Dataset entries:
⟨

Lemma upd_empty hs k g s s' : fd_ok hs s -> empty_slot k s -> (forall p, p_ofile (g p) = p_ofile p) ->
  upd_proc k g s = Ok tt s' -> fd_ok hs s' /\ empty_slot k s'.
Proof.
  intros F (p & Hp & Hn) Hg [= <-]. pose proof (list_alter_lookup g _ _ _ Hp) as Et.
  assert (Hn' : no_fds (g p)) by (unfold no_fds; by rewrite Hg). split.
  - eapply (slot_fd_ok hs hs k p (g p)); [exact F|done|exact Et|done|by rewrite Hg|done|].
    unfold fds_of. by rewrite Hg.
  - exists (g p). cbn. rewrite Et, list_lookup_insert_eq; [done|]. by eapply lookup_lt_Some.
Qed.

Lemma live_upd cur k g s s' : live cur s -> cur <> k -> upd_proc k g s = Ok tt s' -> live cur s'.
Proof. intros (me & Hme & Hi) Hne [= <-]. exists me. cbn. by rewrite list_lookup_alter_ne. Qed.

Lemma still_modify (g : sys L -> sys L) : (forall s, s_kern (g s) = s_kern s /\ ptable (g s) = ptable s) -> still (modify g).
Proof. intros Hg s a s' [= <- <-]. destruct (Hg s) as [E1 E2]. constructor; [by rewrite E1|rewrite E2; apply same_fds_refl]. Qed.

(** A step of a run that leaves descriptors alone, while [k] is being built. *)
Lemma bind_fresh {A B} (c : M (sys L) A) (f : A -> M (sys L) B) cur hs k s b s' :
  still c -> ok cur hs s -> fresh k s -> bind c f s = Ok b s' ->
  exists a s1, ok cur hs s1 /\ fresh k s1 /\ f a s1 = Ok b s'.
Proof. intros Hc Hok Hf (a & s1 & R1 & R2)%bind_inv. exists a, s1. split_and!; [by eapply still_ok|by eapply still_fresh|done]. Qed.

Ltac next_fresh R Hok Hf a :=
  let s1 := fresh "s" in let Hc := fresh in
  match type of R with bind ?c _ _ = _ =>
    assert (Hc : still c) by first [solve [still_all]|by apply still_modify];
    apply (bind_fresh _ _ _ _ _ _ _ _ Hc Hok Hf) in R; clear Hc Hok Hf; destruct R as (a & s1 & Hok & Hf & R)
  end.

Ltac skip_fresh R Hok Hf := let u := fresh "u" in next_fresh R Hok Hf u.

Lemma allocproc_ok cur hs s o s' : ok cur hs s -> allocproc trapret_ forkret_ s = Ok o s' ->
  ok cur hs s' /\ forall np, o = Some np -> fresh np s' /\ cur <> np.
Proof.
  intros Hok R. unfold allocproc in R. apply bind_inv in R as (t & s0 & [= <- <-] & R).
  destruct (alloc_scan 0 (ptable s)) as [np|] eqn:Hs; [|injection R as <- <-; by split].
  apply alloc_scan_spec in Hs as (q & _ & Hq & Hu). rewrite Nat.sub_0_r in Hq.
  assert (Hne : cur <> np).
  { intros ->. destruct Hok as [_ (me & Hme & Hi)]. rewrite Hq in Hme. injection Hme as <-. apply Hi. by left. }
  assert (Hn : no_fds q) by (eapply (tf_none _ (fk_table _ _ (proj1 Hok))); [exact Hq|by left]).
  apply bind_inv in R as ([] & s1 & R1 & R).
  assert (Hk : still (upd_proc np (p_set_state EMBRYO))) by (apply still_upd_proc; intros p; split; [done|by intros []]).
  pose proof (still_ok _ _ _ _ _ _ Hk Hok R1) as Hok1.
  assert (Hf : fresh np s1).
  { injection R1 as <-. exists (p_set_state EMBRYO q). cbn. rewrite (list_alter_lookup _ _ _ _ Hq), list_lookup_insert_eq
      by (by eapply lookup_lt_Some). split_and!; [done..|by intros []]. }
  clear Hok R1.
  next_fresh R Hok1 Hf pid. do 2 skip_fresh R Hok1 Hf. next_fresh R Hok1 Hf k. skip_fresh R Hok1 Hf.
  destruct (k =? 0).
  - apply bind_inv in R as ([] & s7 & R7 & [= <- <-]). split; [|done].
    pose proof R7 as R7'. apply (upd_empty hs) in R7 as [F _]; [|apply Hok1|by apply fresh_slot|done].
    split; [done|]. eapply live_upd; [apply Hok1|done|exact R7'].
  - do 4 skip_fresh R Hok1 Hf. injection R as <- <-. split; [done|]. by intros ? [= <-].
Qed.

(** ** fork *)

(** The descriptors of [k] are [l]. *)
Definition ofile_is (k : nat) (l : list (option nat)) s : Prop := exists p, ptable s !! k = Some p /\ p_ofile p = l.

Lemma still_ofile {A} (c : M (sys L) A) k l s a s' : still c -> ofile_is k l s -> c s = Ok a s' -> ofile_is k l s'.
Proof.
  intros Hc (p & Hp & <-) R. apply Hc in R as [_ E]. destruct (Forall2_lookup_l _ _ _ _ _ E Hp) as (p' & Hp' & [Eo _]).
  by exists p'.
Qed.

Lemma get_proc_inv k s p s' : get_proc k s = Ok p s' -> ptable s !! k = Some p /\ s' = s.
Proof. unfold get_proc, bind, gets. destruct (ptable s !! k); [|done]. by intros [= -> ->]. Qed.

Lemma dup_files_ok cur old : forall new hs s l s', ok cur hs s -> (forall f, Some f ∈ old -> f ∈ fds (ptable s)) ->
  length old = length new -> Forall (fun o => o = None) new -> dup_files old new s = Ok l s' ->
  l = old /\ ptable s' = ptable s /\ ok cur (omap id old ++ hs) s'.
Proof.
  induction old as [|o old IH]; intros [|x new] hs s l s' Hok Hin Hl Hn R; try done; cbn [dup_files] in R.
  { by injection R as <- <-. }
  inversion Hn as [|? ? -> Hn']; subst. apply bind_inv in R as (y & s1 & R1 & R). apply bind_inv in R as (rest & s2 & R2 & [= <- <-]).
  assert (H1 : y = o /\ ptable s1 = ptable s /\ ok cur (option_list o ++ hs) s1).
  { destruct o as [f|]; [|by injection R1 as <- <-]. apply bind_inv in R1 as (g & s3 & R3 & [= <- <-]).
    pose proof R3 as R3'. apply in_kern_inv in R3' as (k & Rk & ->).
    pose proof (proj1 Hok) as [Rf _]. assert (Hf : f ∈ hs ++ fds (ptable s)) by (apply elem_of_app; right; apply Hin; by left).
    destruct (filedup_refs _ _ _ _ _ Rf Hf Rk) as [-> _]. split_and!; [done..|].
    eapply (in_kern_ok _ cur hs ([f] ++ hs) s); [done|exact R3|]. intros k' Rf' Rk'.
    by eapply filedup_refs. }
  destruct H1 as (-> & E1 & Hok1). destruct (IH new _ _ rest s2 Hok1) as (-> & E2 & Hok2); [| |done|done|].
  - intros f Hf. rewrite E1. apply Hin. by right.
  - by injection Hl.
  - split_and!; [done|congruence|]. eapply refs_perm_ok; [|exact Hok2]. destruct o; cbn; [|done].
    by rewrite Permutation_middle.
Qed.

(** Slot [np] takes the descriptors [l] the kernel holds for it. *)
Lemma give_files cur np l hs s s' : ok cur (omap id l ++ hs) s -> fresh np s -> cur <> np ->
  length l = Z.to_nat NOFILE -> upd_proc np (p_set_ofile l) s = Ok tt s' -> ok cur hs s'.
Proof.
  intros [F Lv] (q & Hq & Hn & Hi) Hne Hl R. split; [|by eapply live_upd]. injection R as <-.
  eapply (slot_fd_ok _ hs np q (p_set_ofile l q)); [exact F|done|by cbn; rewrite (list_alter_lookup _ _ _ _ Hq)|done| | |].
  - cbn. rewrite Hl. symmetry. by eapply (tf_len _ (fk_table _ _ F)).
  - intros Hx. by destruct Hi.
  - rewrite (no_fds_nil _ Hn), app_nil_r. apply Permutation_app_comm.
Qed.

(** [fork] by [cur], whose descriptors are [l], while it builds [np]. *)
Record forking cur np (l : list (option nat)) s : Prop := {
  fg_ok : ok cur [] s;
  fg_fresh : fresh np s;
  fg_files : ofile_is cur l s
}.

Lemma bind_forking {A B} (c : M (sys L) A) (f : A -> M (sys L) B) cur np l s b s' :
  still c -> forking cur np l s -> bind c f s = Ok b s' -> exists a s1, c s = Ok a s1 /\ forking cur np l s1 /\ f a s1 = Ok b s'.
Proof.
  intros Hc [H1 H2 H3] (a & s1 & R1 & R2)%bind_inv. exists a, s1. split_and!; [done| |done].
  constructor; [by eapply still_ok|by eapply still_fresh|by eapply still_ofile].
Qed.

Ltac next_forking R Hg a :=
  let s1 := fresh "s" in let R1 := fresh "R" in let Hc := fresh in
  match type of R with bind ?c _ _ = _ =>
    assert (Hc : still c) by still_all;
    apply (bind_forking _ _ _ _ _ _ _ _ Hc Hg) in R; clear Hc Hg; destruct R as (a & s1 & R1 & Hg & R)
  end.
Ltac skip_forking R Hg := let u := fresh "u" in next_forking R Hg u.

Lemma forking_in cur np l s f : forking cur np l s -> Some f ∈ l -> f ∈ fds (ptable s).
Proof.
  intros [_ _ (p & Hp & <-)] Hf. apply list_elem_of_lookup in Hf as [i Hf]. eapply has_fd_in. by exists p.
Qed.

Lemma forking_len cur np l s k p : forking cur np l s -> ptable s !! k = Some p -> length (p_ofile p) = Z.to_nat NOFILE.
Proof. intros [Hok _ _] Hp. by eapply (tf_len _ (fk_table _ _ (proj1 Hok))). Qed.

Lemma abandon cur np l s s' : forking cur np l s -> cur <> np -> upd_proc np (p_set_state UNUSED) s = Ok tt s' -> ok cur [] s'.
Proof.
  intros [[F Lv] Hf _] Hne R. split; [|by eapply live_upd].
  by apply (upd_empty []) in R as [? _]; [|done|by apply fresh_slot|].
Qed.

⟩

» Try it
Copy exactly the stretch of data above from the line with "apply (bind_fresh _" through the line with "apply bind_inv in R as ([] & s1 & R1 & R).", and omit all other lines.

» Output
    apply (bind_fresh _ _ _ _ _ _ _ _ Hc Hok Hf) in R; clear Hc Hok Hf; destruct R as (a & s1 & Hok & Hf & R)
  end.

Ltac skip_fresh R Hok Hf := let u := fresh "u" in next_fresh R Hok Hf u.

Lemma allocproc_ok cur hs s o s' : ok cur hs s -> allocproc trapret_ forkret_ s = Ok o s' ->
  ok cur hs s' /\ forall np, o = Some np -> fresh np s' /\ cur <> np.
Proof.
  intros Hok R. unfold allocproc in R. apply bind_inv in R as (t & s0 & [= <- <-] & R).
  destruct (alloc_scan 0 (ptable s)) as [np|] eqn:Hs; [|injection R as <- <-; by split].
  apply alloc_scan_spec in Hs as (q & _ & Hq & Hu). rewrite Nat.sub_0_r in Hq.
  assert (Hne : cur <> np).
  { intros ->. destruct Hok as [_ (me & Hme & Hi)]. rewrite Hq in Hme. injection Hme as <-. apply Hi. by left. }
  assert (Hn : no_fds q) by (eapply (tf_none _ (fk_table _ _ (proj1 Hok))); [exact Hq|by left]).
  apply bind_inv in R as ([] & s1 & R1 & R).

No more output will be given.